++++ Given data ++++

(** * apollo11: tessellated planet renderer (Direct3D 12)

    A shallow embedding of [Shaders/Shader.hlsli] and of the frame loop of
    [Game.cpp].

    Conventions.
    - HLSL [float] is idealised as a real number: every arithmetic operator
      and intrinsic is its exact mathematical counterpart, so NaN, infinities
      and rounding are outside the model.  Division by zero follows the
      Standard Library ([/ 0 = 0]).
    - Texture fetches are effects: a shader body is a computation that
      returns its value together with the list of fetches it issued, in
      program order.
    - The C++ side is embedded over [Z] with the integer conversions of the
      source written out, and the calls made on the Direct3D objects are
      recorded as a trace. *)

From Stdlib Require Import Reals Lra Lia ZArith List Bool String.
Import ListNotations.

(* ================================================================== *)
(** * Part I: definitions                                              *)
(* ================================================================== *)

(** ** HLSL vector types and intrinsics *)

Module Hlsl.
Local Open Scope R_scope.

Record float2 := F2 { x2 : R; y2 : R }.
Record float3 := F3 { x3 : R; y3 : R; z3 : R }.
Record float4 := F4 { x4 : R; y4 : R; z4 : R; w4 : R }.

(** Rows of a row-major matrix; [mul(v, M)] treats [v] as a row vector. *)
Record float3x3 := M3 { r3_0 : float3; r3_1 : float3; r3_2 : float3 }.
Record float4x4 := M4 { r4_0 : float4; r4_1 : float4; r4_2 : float4; r4_3 : float4 }.

(** Swizzles, constructors and the implicit float4 -> float3 truncation. *)
Definition xyz (v : float4) : float3 := F3 (x4 v) (y4 v) (z4 v).
Definition xy4 (v : float4) : float2 := F2 (x4 v) (y4 v).
Definition red (v : float4) : R := x4 v.
Definition rgb (v : float4) : float3 := xyz v.
Definition float4_of (v : float3) (w : R) : float4 := F4 (x3 v) (y3 v) (z3 v) w.

Definition add2 (a b : float2) : float2 := F2 (x2 a + x2 b) (y2 a + y2 b).
Definition scale2 (k : R) (a : float2) : float2 := F2 (k * x2 a) (k * y2 a).

Definition add3 (a b : float3) : float3 :=
  F3 (x3 a + x3 b) (y3 a + y3 b) (z3 a + z3 b).
Definition sub3 (a b : float3) : float3 :=
  F3 (x3 a - x3 b) (y3 a - y3 b) (z3 a - z3 b).
Definition scale3 (k : R) (a : float3) : float3 :=
  F3 (k * x3 a) (k * y3 a) (k * z3 a).
Definition mul3 (a b : float3) : float3 :=
  F3 (x3 a * x3 b) (y3 a * y3 b) (z3 a * z3 b).
Definition neg3 (a : float3) : float3 := F3 (- x3 a) (- y3 a) (- z3 a).

Definition add4 (a b : float4) : float4 :=
  F4 (x4 a + x4 b) (y4 a + y4 b) (z4 a + z4 b) (w4 a + w4 b).
Definition scale4 (k : R) (a : float4) : float4 :=
  F4 (k * x4 a) (k * y4 a) (k * z4 a) (k * w4 a).

Definition dot3 (a b : float3) : R := x3 a * x3 b + y3 a * y3 b + z3 a * z3 b.
Definition dot4 (a b : float4) : R :=
  x4 a * x4 b + y4 a * y4 b + z4 a * z4 b + w4 a * w4 b.

Definition length3 (a : float3) : R := sqrt (dot3 a a).
Definition length4 (a : float4) : R := sqrt (dot4 a a).
Definition distance3 (a b : float3) : R := length3 (sub3 a b).

(** [normalize(v) = v / length(v)], on all the components [v] has. *)
Definition normalize3 (a : float3) : float3 :=
  F3 (x3 a / length3 a) (y3 a / length3 a) (z3 a / length3 a).
Definition normalize4 (a : float4) : float4 :=
  F4 (x4 a / length4 a) (y4 a / length4 a) (z4 a / length4 a) (w4 a / length4 a).

Definition cross (a b : float3) : float3 :=
  F3 (y3 a * z3 b - z3 a * y3 b)
     (z3 a * x3 b - x3 a * z3 b)
     (x3 a * y3 b - y3 a * x3 b).

Definition saturate (x : R) : R := Rmax 0 (Rmin x 1).
Definition saturate2 (a : float2) : float2 := F2 (saturate (x2 a)) (saturate (y2 a)).
Definition saturate3 (a : float3) : float3 :=
  F3 (saturate (x3 a)) (saturate (y3 a)) (saturate (z3 a)).

(** [lerp(x, y, s) = x*(1-s) + y*s]. *)
Definition lerp (a b s : R) : R := a * (1 - s) + b * s.
Definition lerp3 (a b : float3) (s : R) : float3 :=
  F3 (lerp (x3 a) (x3 b) s) (lerp (y3 a) (y3 b) s) (lerp (z3 a) (z3 b) s).

(** [pow(x, y)]: [x^y] for positive [x], and [0] for [x = 0] with a positive
    exponent.  The remaining cases are NaN or infinite in HLSL and have no
    real value; the shader never reaches them. *)
Definition pow (x y : R) : R :=
  if Rlt_dec 0 x then Rpower x y
  else if Req_dec_T x 0 then (if Rlt_dec 0 y then 0 else 1)
  else 0.

Definition sign (x : R) : Z :=
  if Rlt_dec x 0 then (-1)%Z else if Rlt_dec 0 x then 1%Z else 0%Z.

Definition floor (x : R) : Z := Int_part x.
Definition frac (x : R) : R := x - IZR (floor x).

(** [round]: nearest integer, halfway cases to the even neighbour. *)
Definition round (x : R) : Z :=
  let n := floor x in
  if Rlt_dec (frac x) (1 / 2) then n
  else if Rlt_dec (1 / 2) (frac x) then (n + 1)%Z
  else if Z.even n then n else (n + 1)%Z.

(** [atan2(y, x)]: the angle of the point [(x, y)], in [[-PI, PI]]. *)
Definition atan2 (y x : R) : R :=
  if Rlt_dec 0 x then atan (y / x)
  else if Rlt_dec x 0 then
    (if Rle_dec 0 y then atan (y / x) + PI else atan (y / x) - PI)
  else if Rlt_dec 0 y then PI / 2
  else if Rlt_dec y 0 then - PI / 2
  else 0.

(** [mul(v, M)] with [v] a row vector. *)
Definition mul4 (v : float4) (m : float4x4) : float4 :=
  add4 (add4 (scale4 (x4 v) (r4_0 m)) (scale4 (y4 v) (r4_1 m)))
       (add4 (scale4 (z4 v) (r4_2 m)) (scale4 (w4 v) (r4_3 m))).
Definition mul3x3 (v : float3) (m : float3x3) : float3 :=
  add3 (add3 (scale3 (x3 v) (r3_0 m)) (scale3 (y3 v) (r3_1 m)))
       (scale3 (z3 v) (r3_2 m)).

End Hlsl.

(** ** Shaders/Shader.hlsli *)

Module Shader.
Import Hlsl.
Local Open Scope R_scope.

(** [#define PI 3.1415926538] *)
Definition PI : R := 3.1415926538.

(** *** Constant buffer and I/O structures *)

Record OpaqueCBType := {
  worldMatrix : float4x4;
  viewProjMatrix : float4x4;
  cameraPosition : float4;
  lightDirection : float4;
  lightColor : float4;
  shadowTransform : float4x4;
  shadowBias : R
}.

Record VS_INPUT := { vs_in_position : float4 }.
Record VS_OUTPUT := { vs_position : float4 }.
Record PS_OUTPUT := { color : float4 }.

(** [float edgeTess[4]; float insideTess[2];] *)
Record PatchTess := { edgeTess : list R; insideTess : list R }.

Record HS_OUT := { hs_position : float3 }.
Record DS_OUT := { ds_position : float4; catPos : float3 }.

(** A patch of four control points, read by index. *)
Record Patch4 (A : Type) := { cp0 : A; cp1 : A; cp2 : A; cp3 : A }.
Arguments cp0 {A} _.
Arguments cp1 {A} _.
Arguments cp2 {A} _.
Arguments cp3 {A} _.

Definition cp {A : Type} (p : Patch4 A) (i : nat) : A :=
  match i with
  | O => cp0 p
  | 1%nat => cp1 p
  | 2%nat => cp2 p
  | _ => cp3 p
  end.

(** *** Textures and samplers

    [Texture2D texMap[5] : register(t0)]: a texture object is its slot in
    [texMap]; the contents of the slots are part of the bound resources. *)

Definition Texture2D := Z.
Definition texMap (i : Z) : Texture2D := i.

Inductive SamplerState := samAnisotropic.
Inductive SamplerComparisonState := samShadow.

Record TextureData := {
  texSampleLevel : SamplerState -> float2 -> R -> float4;
  texSample : SamplerState -> float2 -> float4;
  texSampleCmpLevelZero : SamplerComparisonState -> float2 -> R -> R;
  texWidth : Z;
  texHeight : Z;
  texNumMips : Z
}.

Record Resources := { cb : OpaqueCBType; texels : Texture2D -> TextureData }.

(** One texture fetch, as issued by a shader. *)
Inductive Fetch :=
| FSampleLevel (t : Texture2D) (uv : float2) (lod : R)
| FSample (t : Texture2D) (uv : float2)
| FSampleCmpLevelZero (t : Texture2D) (uv : float2) (cmp : R).

(** Shader computations: a value and the fetches issued to obtain it. *)
Definition Sh (A : Type) : Type := (A * list Fetch)%type.

Definition ret {A : Type} (a : A) : Sh A := (a, []).
Definition bind {A B : Type} (m : Sh A) (f : A -> Sh B) : Sh B :=
  let (a, l1) := m in
  let (b, l2) := f a in
  (b, l1 ++ l2).
Definition value {A : Type} (m : Sh A) : A := fst m.
Definition fetches {A : Type} (m : Sh A) : list Fetch := snd m.

Notation "x <- m ;; k" := (bind m (fun x => k))
  (at level 61, m at next level, right associativity).

Section Pipeline.
Variable env : Resources.

Definition SampleLevel (t : Texture2D) (s : SamplerState) (uv : float2) (lod : R)
  : Sh float4 :=
  (texSampleLevel (texels env t) s uv lod, [FSampleLevel t uv lod]).

Definition Sample (t : Texture2D) (s : SamplerState) (uv : float2) : Sh float4 :=
  (texSample (texels env t) s uv, [FSample t uv]).

Definition SampleCmpLevelZero (t : Texture2D) (s : SamplerComparisonState)
    (uv : float2) (cmp : R) : Sh R :=
  (texSampleCmpLevelZero (texels env t) s uv cmp, [FSampleCmpLevelZero t uv cmp]).

(** *** Vertex shader *)

Definition VS (input : VS_INPUT) : VS_OUTPUT :=
  {| vs_position := vs_in_position input |}.

(** *** Constant hull shader *)

Definition near : R := 20.
Definition far : R := 150.

Definition CalcTessFactor (p : float3) : R :=
  let d := distance3 p (xyz (cameraPosition (cb env))) in
  let s := saturate ((d - near) / (far - near)) in
  pow 2 (-8 * pow s 0.5 + 8).

(** [float3 pN = normalize(patch[N].position) * 150.0f]: [position] is a
    [float4], so the normalisation is over four components and the product
    is truncated to [float3] by the assignment. *)
Definition hs_p (patch : Patch4 VS_OUTPUT) (i : nat) : float3 :=
  xyz (scale4 150 (normalize4 (vs_position (cp patch i)))).

Definition hs_localPos (patch : Patch4 VS_OUTPUT) : float3 :=
  xyz (scale4 0.25
        (add4 (add4 (add4 (vs_position (cp patch 0)) (vs_position (cp patch 1)))
                    (vs_position (cp patch 2)))
              (vs_position (cp patch 3)))).

Definition hs_worldPos (patch : Patch4 VS_OUTPUT) : float3 :=
  xyz (mul4 (float4_of (hs_localPos patch) 1) (worldMatrix (cb env))).

Definition hs_e0 patch : float3 := scale3 0.5 (add3 (hs_p patch 0) (hs_p patch 2)).
Definition hs_e1 patch : float3 := scale3 0.5 (add3 (hs_p patch 0) (hs_p patch 1)).
Definition hs_e2 patch : float3 := scale3 0.5 (add3 (hs_p patch 1) (hs_p patch 3)).
Definition hs_e3 patch : float3 := scale3 0.5 (add3 (hs_p patch 2) (hs_p patch 3)).
Definition hs_c patch : float3 := scale3 150 (normalize3 (hs_worldPos patch)).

++++

◆ **Directions for this task**
Your answer should be the lines above from the one containing "(** [pow(x, y)]: [x^y]" through the one containing "Definition mul4 (v", copied exactly and with both ends kept.

◆ **Solution for this problem**
(** [pow(x, y)]: [x^y] for positive [x], and [0] for [x = 0] with a positive
    exponent.  The remaining cases are NaN or infinite in HLSL and have no
    real value; the shader never reaches them. *)
Definition pow (x y : R) : R :=
  if Rlt_dec 0 x then Rpower x y
  else if Req_dec_T x 0 then (if Rlt_dec 0 y then 0 else 1)
  else 0.

Definition sign (x : R) : Z :=
  if Rlt_dec x 0 then (-1)%Z else if Rlt_dec 0 x then 1%Z else 0%Z.

Definition floor (x : R) : Z := Int_part x.
Definition frac (x : R) : R := x - IZR (floor x).

(** [round]: nearest integer, halfway cases to the even neighbour. *)
Definition round (x : R) : Z :=
  let n := floor x in
  if Rlt_dec (frac x) (1 / 2) then n
  else if Rlt_dec (1 / 2) (frac x) then (n + 1)%Z
  else if Z.even n then n else (n + 1)%Z.

(** [atan2(y, x)]: the angle of the point [(x, y)], in [[-PI, PI]]. *)
Definition atan2 (y x : R) : R :=
  if Rlt_dec 0 x then atan (y / x)
  else if Rlt_dec x 0 then
    (if Rle_dec 0 y then atan (y / x) + PI else atan (y / x) - PI)
  else if Rlt_dec 0 y then PI / 2
  else if Rlt_dec y 0 then - PI / 2
  else 0.

(** [mul(v, M)] with [v] a row vector. *)
Definition mul4 (v : float4) (m : float4x4) : float4 :=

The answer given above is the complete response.